Entries taken from a collection
++++++++

(* ===== verification/ReachabilityStore.v ===== *)
(** * The reachability store

    Model of consensus/src/model/stores/reachability.rs: the traits
    [ReachabilityStoreReader]/[ReachabilityStore] as a class of operations, and
    the [MemoryReachabilityStore] that implements them directly.  The error
    types of consensus/src/processes/reachability/mod.rs are here too, as every
    operation of the algorithms on top propagates them with [?]. *)

From Stdlib Require Import ZArith Lia Bool.
From stdpp Require Import base gmap numbers list sorting.
From S2P Require Import Prelude Interval.

#[local] Open Scope Z_scope.

(** A 32-byte hash, read as a big-endian number: the derived [Ord] of
    [Hash([u8; 32])] is the order of these numbers. *)
Abbreviation Hash := N (only parsing).

(** [blockhash::NONE] and [blockhash::ORIGIN]. *)
Definition hash_NONE : Hash := 0%N.
Definition hash_ORIGIN : Hash :=
  0xfefefefefefefefefefefefefefefefefefefefefefefefefefefefefefefefe%N.

Inductive StoreError :=
| KeyNotFound (key : option Hash)
| HashAlreadyExists (hash : Hash).

Inductive OverflowReason := MissingTreeParent | ReindexRootOutOfCapacity.

Inductive ReachabilityError :=
| StoreErr (e : StoreError)
| DataOverflow (why : OverflowReason)
| DataInconsistency
| BadQuery.

Abbreviation rresult := (outcome ReachabilityError).

(** The two traits.  Every method is fallible and the [&mut self] ones return
    the updated store. *)
Class ReachabilityStore (S : Type) := {
  has : S -> Hash -> rresult bool;
  get_interval : S -> Hash -> rresult Interval;
  get_parent : S -> Hash -> rresult Hash;
  get_children : S -> Hash -> rresult (list Hash);
  get_future_covering_set : S -> Hash -> rresult (list Hash);
  store_init : S -> Hash -> Interval -> rresult S;
  store_insert : S -> Hash -> Hash -> Interval -> Z -> rresult S;
  set_interval : S -> Hash -> Interval -> rresult S;
  append_child : S -> Hash -> Hash -> rresult S;
  insert_future_covering_item : S -> Hash -> Hash -> nat -> rresult S;
  set_parent : S -> Hash -> Hash -> rresult S;
  replace_child : S -> Hash -> Hash -> nat -> list Hash -> rresult S;
  replace_future_covering_item : S -> Hash -> Hash -> nat -> list Hash -> rresult S;
  store_delete : S -> Hash -> rresult S;
  get_height : S -> Hash -> rresult Z;
  set_reindex_root : S -> Hash -> rresult S;
  get_reindex_root : S -> rresult Hash
}.

(** [Vec::insert(index, x)]: panics past the end. *)
Definition vec_insert {E A} (i : nat) (x : A) (l : list A) : outcome E (list A) :=
  if (i <=? length l)%nat then Ok (take i l ++ x :: drop i l) else Panic.

(** [Vec::splice(i..i+1, xs)]: panics when the range is out of bounds. *)
Definition vec_splice1 {E A} (i : nat) (xs l : list A) : outcome E (list A) :=
  if (i + 1 <=? length l)%nat then Ok (take i l ++ xs ++ drop (i + 1) l) else Panic.

Lemma splice_at {E A} (b : A) ch l1 l2 : @vec_splice1 E A (length l1) ch (l1 ++ b :: l2) = Ok (l1 ++ ch ++ l2).
Proof.
  unfold vec_splice1. rewrite (proj2 (Nat.leb_le _ _)) by (rewrite length_app; cbn; lia).
  rewrite take_app_length. do 3 f_equal. rewrite Nat.add_1_r, (cons_middle b l1 l2), app_assoc.
  rewrite drop_app_ge by (rewrite length_app; cbn; lia). rewrite length_app. cbn.
  by replace (S (length l1) - (length l1 + 1))%nat with 0%nat by lia.
Qed.

(** ** The memory store *)

Record MemoryReachabilityData := mk_data {
  d_children : list Hash;
  d_parent : Hash;
  d_interval : Interval;
  d_height : Z;
  d_fcs : list Hash
}.

Definition data_new (parent : Hash) (interval : Interval) (height : Z) : MemoryReachabilityData :=
  mk_data [] parent interval height [].

Definition with_interval (d : MemoryReachabilityData) (i : Interval) : MemoryReachabilityData :=
  mk_data (d_children d) (d_parent d) i (d_height d) (d_fcs d).
Definition with_children (d : MemoryReachabilityData) (c : list Hash) : MemoryReachabilityData :=
  mk_data c (d_parent d) (d_interval d) (d_height d) (d_fcs d).
Definition with_parent (d : MemoryReachabilityData) (p : Hash) : MemoryReachabilityData :=
  mk_data (d_children d) p (d_interval d) (d_height d) (d_fcs d).
Definition with_fcs (d : MemoryReachabilityData) (l : list Hash) : MemoryReachabilityData :=
  mk_data (d_children d) (d_parent d) (d_interval d) (d_height d) l.

Record MemoryReachabilityStore := mk_mem {
  m_map : gmap N MemoryReachabilityData;
  m_reindex_root : option Hash
}.

Definition mem_new : MemoryReachabilityStore := mk_mem ∅ None.

Definition mem_get_data (s : MemoryReachabilityStore) (h : Hash) : rresult MemoryReachabilityData :=
  match m_map s !! h with
  | Some d => Ok d
  | None => Err (StoreErr (KeyNotFound (Some h)))
  end.

Definition mem_put (s : MemoryReachabilityStore) (h : Hash) (d : MemoryReachabilityData) :
    MemoryReachabilityStore := mk_mem (<[h := d]> (m_map s)) (m_reindex_root s).

Definition mem_insert (s : MemoryReachabilityStore) (h parent : Hash) (i : Interval) (height : Z) :
    rresult MemoryReachabilityStore :=
  match m_map s !! h with
  | None => Ok (mem_put s h (data_new parent i height))
  | Some _ => Err (StoreErr (HashAlreadyExists h))
  end.

Definition mem_set_reindex_root (s : MemoryReachabilityStore) (root : Hash) :
    rresult MemoryReachabilityStore := Ok (mk_mem (m_map s) (Some root)).

Definition mem_init (s : MemoryReachabilityStore) (origin : Hash) (capacity : Interval) :
    rresult MemoryReachabilityStore :=
  let! s' := mem_insert s origin hash_NONE capacity 0 in mem_set_reindex_root s' origin.

Definition mem_set_interval (s : MemoryReachabilityStore) (h : Hash) (i : Interval) :
    rresult MemoryReachabilityStore :=
  let! d := mem_get_data s h in Ok (mem_put s h (with_interval d i)).

Definition mem_append_child (s : MemoryReachabilityStore) (h child : Hash) :
    rresult MemoryReachabilityStore :=
  let! d := mem_get_data s h in Ok (mem_put s h (with_children d (d_children d ++ [child]))).

Definition mem_insert_future_covering_item (s : MemoryReachabilityStore) (h fci : Hash) (idx : nat) :
    rresult MemoryReachabilityStore :=
  let! d := mem_get_data s h in
  let! l := vec_insert idx fci (d_fcs d) in
  Ok (mem_put s h (with_fcs d l)).

Definition mem_set_parent (s : MemoryReachabilityStore) (h p : Hash) :
    rresult MemoryReachabilityStore :=
  let! d := mem_get_data s h in Ok (mem_put s h (with_parent d p)).

Definition mem_replace_child (s : MemoryReachabilityStore) (h replaced : Hash) (idx : nat)
    (with_ : list Hash) : rresult MemoryReachabilityStore :=
  let! d := mem_get_data s h in
  let! l := vec_splice1 idx with_ (d_children d) in
  Ok (mem_put s h (with_children d l)).

Definition mem_replace_future_covering_item (s : MemoryReachabilityStore) (h replaced : Hash)
    (idx : nat) (with_ : list Hash) : rresult MemoryReachabilityStore :=
  let! d := mem_get_data s h in
  let! l := vec_splice1 idx with_ (d_fcs d) in
  Ok (mem_put s h (with_fcs d l)).

Definition mem_delete (s : MemoryReachabilityStore) (h : Hash) : rresult MemoryReachabilityStore :=
  Ok (mk_mem (delete h (m_map s)) (m_reindex_root s)).

Definition mem_get_reindex_root (s : MemoryReachabilityStore) : rresult Hash :=
  match m_reindex_root s with
  | Some r => Ok r
  | None => Err (StoreErr (KeyNotFound None))
  end.

Definition mem_has (s : MemoryReachabilityStore) (h : Hash) : rresult bool :=
  Ok (bool_decide (is_Some (m_map s !! h))).

#[export] Instance memory_store : ReachabilityStore MemoryReachabilityStore := {
  has := mem_has;
  get_interval s h := d_interval <$> mem_get_data s h;
  get_parent s h := d_parent <$> mem_get_data s h;
  get_children s h := d_children <$> mem_get_data s h;
  get_future_covering_set s h := d_fcs <$> mem_get_data s h;
  store_init := mem_init;
  store_insert := mem_insert;
  set_interval := mem_set_interval;
  append_child := mem_append_child;
  insert_future_covering_item := mem_insert_future_covering_item;
  set_parent := mem_set_parent;
  replace_child := mem_replace_child;
  replace_future_covering_item := mem_replace_future_covering_item;
  store_delete := mem_delete;
  get_height s h := d_height <$> mem_get_data s h;
  set_reindex_root := mem_set_reindex_root;
  get_reindex_root := mem_get_reindex_root
}.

++++++++

What is needed
Reproduce exactly the section above that begins at the line containing "Definition mem_set_interval (s" and ends at the line containing "get_children s h", leaving out all other lines.

Solution to this problem
Definition mem_set_interval (s : MemoryReachabilityStore) (h : Hash) (i : Interval) :
    rresult MemoryReachabilityStore :=
  let! d := mem_get_data s h in Ok (mem_put s h (with_interval d i)).

Definition mem_append_child (s : MemoryReachabilityStore) (h child : Hash) :
    rresult MemoryReachabilityStore :=
  let! d := mem_get_data s h in Ok (mem_put s h (with_children d (d_children d ++ [child]))).

Definition mem_insert_future_covering_item (s : MemoryReachabilityStore) (h fci : Hash) (idx : nat) :
    rresult MemoryReachabilityStore :=
  let! d := mem_get_data s h in
  let! l := vec_insert idx fci (d_fcs d) in
  Ok (mem_put s h (with_fcs d l)).

Definition mem_set_parent (s : MemoryReachabilityStore) (h p : Hash) :
    rresult MemoryReachabilityStore :=
  let! d := mem_get_data s h in Ok (mem_put s h (with_parent d p)).

Definition mem_replace_child (s : MemoryReachabilityStore) (h replaced : Hash) (idx : nat)
    (with_ : list Hash) : rresult MemoryReachabilityStore :=
  let! d := mem_get_data s h in
  let! l := vec_splice1 idx with_ (d_children d) in
  Ok (mem_put s h (with_children d l)).

Definition mem_replace_future_covering_item (s : MemoryReachabilityStore) (h replaced : Hash)
    (idx : nat) (with_ : list Hash) : rresult MemoryReachabilityStore :=
  let! d := mem_get_data s h in
  let! l := vec_splice1 idx with_ (d_fcs d) in
  Ok (mem_put s h (with_fcs d l)).

Definition mem_delete (s : MemoryReachabilityStore) (h : Hash) : rresult MemoryReachabilityStore :=
  Ok (mk_mem (delete h (m_map s)) (m_reindex_root s)).

Definition mem_get_reindex_root (s : MemoryReachabilityStore) : rresult Hash :=
  match m_reindex_root s with
  | Some r => Ok r
  | None => Err (StoreErr (KeyNotFound None))
  end.

Definition mem_has (s : MemoryReachabilityStore) (h : Hash) : rresult bool :=
  Ok (bool_decide (is_Some (m_map s !! h))).

#[export] Instance memory_store : ReachabilityStore MemoryReachabilityStore := {
  has := mem_has;
  get_interval s h := d_interval <$> mem_get_data s h;
  get_parent s h := d_parent <$> mem_get_data s h;
  get_children s h := d_children <$> mem_get_data s h;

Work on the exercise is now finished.